─── Exercise data
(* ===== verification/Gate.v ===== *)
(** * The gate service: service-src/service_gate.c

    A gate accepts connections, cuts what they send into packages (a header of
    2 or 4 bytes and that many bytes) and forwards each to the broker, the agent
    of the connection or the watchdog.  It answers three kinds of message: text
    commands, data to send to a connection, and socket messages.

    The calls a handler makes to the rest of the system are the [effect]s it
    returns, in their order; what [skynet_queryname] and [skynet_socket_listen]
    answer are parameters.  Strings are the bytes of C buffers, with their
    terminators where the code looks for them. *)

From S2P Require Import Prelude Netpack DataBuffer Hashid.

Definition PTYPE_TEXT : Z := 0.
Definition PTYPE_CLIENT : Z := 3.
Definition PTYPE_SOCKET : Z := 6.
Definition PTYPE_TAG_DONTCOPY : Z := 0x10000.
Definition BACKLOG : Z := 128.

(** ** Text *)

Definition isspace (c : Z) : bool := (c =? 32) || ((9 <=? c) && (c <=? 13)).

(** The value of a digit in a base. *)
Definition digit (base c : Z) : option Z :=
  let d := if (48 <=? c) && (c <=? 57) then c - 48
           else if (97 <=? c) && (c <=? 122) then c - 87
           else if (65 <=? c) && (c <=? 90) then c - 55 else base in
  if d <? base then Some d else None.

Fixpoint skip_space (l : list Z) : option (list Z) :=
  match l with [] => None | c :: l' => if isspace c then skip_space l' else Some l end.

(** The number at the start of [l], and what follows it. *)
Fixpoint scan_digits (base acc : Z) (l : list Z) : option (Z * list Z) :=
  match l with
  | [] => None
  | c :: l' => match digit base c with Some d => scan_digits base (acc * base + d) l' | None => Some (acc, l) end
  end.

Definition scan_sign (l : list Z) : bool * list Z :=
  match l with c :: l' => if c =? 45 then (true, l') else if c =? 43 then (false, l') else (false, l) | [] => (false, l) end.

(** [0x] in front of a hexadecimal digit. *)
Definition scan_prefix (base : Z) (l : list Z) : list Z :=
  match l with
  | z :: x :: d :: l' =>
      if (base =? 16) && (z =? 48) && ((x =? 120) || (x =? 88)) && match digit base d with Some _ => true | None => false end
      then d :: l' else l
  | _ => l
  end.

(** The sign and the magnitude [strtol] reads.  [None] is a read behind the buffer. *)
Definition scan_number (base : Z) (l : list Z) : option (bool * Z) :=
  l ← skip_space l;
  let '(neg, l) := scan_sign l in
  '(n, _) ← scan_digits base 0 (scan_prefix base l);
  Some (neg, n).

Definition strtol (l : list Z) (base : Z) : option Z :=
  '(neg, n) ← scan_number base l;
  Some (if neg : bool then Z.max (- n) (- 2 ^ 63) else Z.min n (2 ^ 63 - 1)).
──────
- Exercise details:
Return each record exactly as given.

- Expected answer:
(* ===== verification/Gate.v ===== *)
(** * The gate service: service-src/service_gate.c

    A gate accepts connections, cuts what they send into packages (a header of
    2 or 4 bytes and that many bytes) and forwards each to the broker, the agent
    of the connection or the watchdog.  It answers three kinds of message: text
    commands, data to send to a connection, and socket messages.

    The calls a handler makes to the rest of the system are the [effect]s it
    returns, in their order; what [skynet_queryname] and [skynet_socket_listen]
    answer are parameters.  Strings are the bytes of C buffers, with their
    terminators where the code looks for them. *)

From S2P Require Import Prelude Netpack DataBuffer Hashid.

Definition PTYPE_TEXT : Z := 0.
Definition PTYPE_CLIENT : Z := 3.
Definition PTYPE_SOCKET : Z := 6.
Definition PTYPE_TAG_DONTCOPY : Z := 0x10000.
Definition BACKLOG : Z := 128.

(** ** Text *)

Definition isspace (c : Z) : bool := (c =? 32) || ((9 <=? c) && (c <=? 13)).

(** The value of a digit in a base. *)
Definition digit (base c : Z) : option Z :=
  let d := if (48 <=? c) && (c <=? 57) then c - 48
           else if (97 <=? c) && (c <=? 122) then c - 87
           else if (65 <=? c) && (c <=? 90) then c - 55 else base in
  if d <? base then Some d else None.

Fixpoint skip_space (l : list Z) : option (list Z) :=
  match l with [] => None | c :: l' => if isspace c then skip_space l' else Some l end.

(** The number at the start of [l], and what follows it. *)
Fixpoint scan_digits (base acc : Z) (l : list Z) : option (Z * list Z) :=
  match l with
  | [] => None
  | c :: l' => match digit base c with Some d => scan_digits base (acc * base + d) l' | None => Some (acc, l) end
  end.

Definition scan_sign (l : list Z) : bool * list Z :=
  match l with c :: l' => if c =? 45 then (true, l') else if c =? 43 then (false, l') else (false, l) | [] => (false, l) end.

(** [0x] in front of a hexadecimal digit. *)
Definition scan_prefix (base : Z) (l : list Z) : list Z :=
  match l with
  | z :: x :: d :: l' =>
      if (base =? 16) && (z =? 48) && ((x =? 120) || (x =? 88)) && match digit base d with Some _ => true | None => false end
      then d :: l' else l
  | _ => l
  end.

(** The sign and the magnitude [strtol] reads.  [None] is a read behind the buffer. *)
Definition scan_number (base : Z) (l : list Z) : option (bool * Z) :=
  l ← skip_space l;
  let '(neg, l) := scan_sign l in
  '(n, _) ← scan_digits base 0 (scan_prefix base l);
  Some (neg, n).

Definition strtol (l : list Z) (base : Z) : option Z :=
  '(neg, n) ← scan_number base l;
  Some (if neg : bool then Z.max (- n) (- 2 ^ 63) else Z.min n (2 ^ 63 - 1)).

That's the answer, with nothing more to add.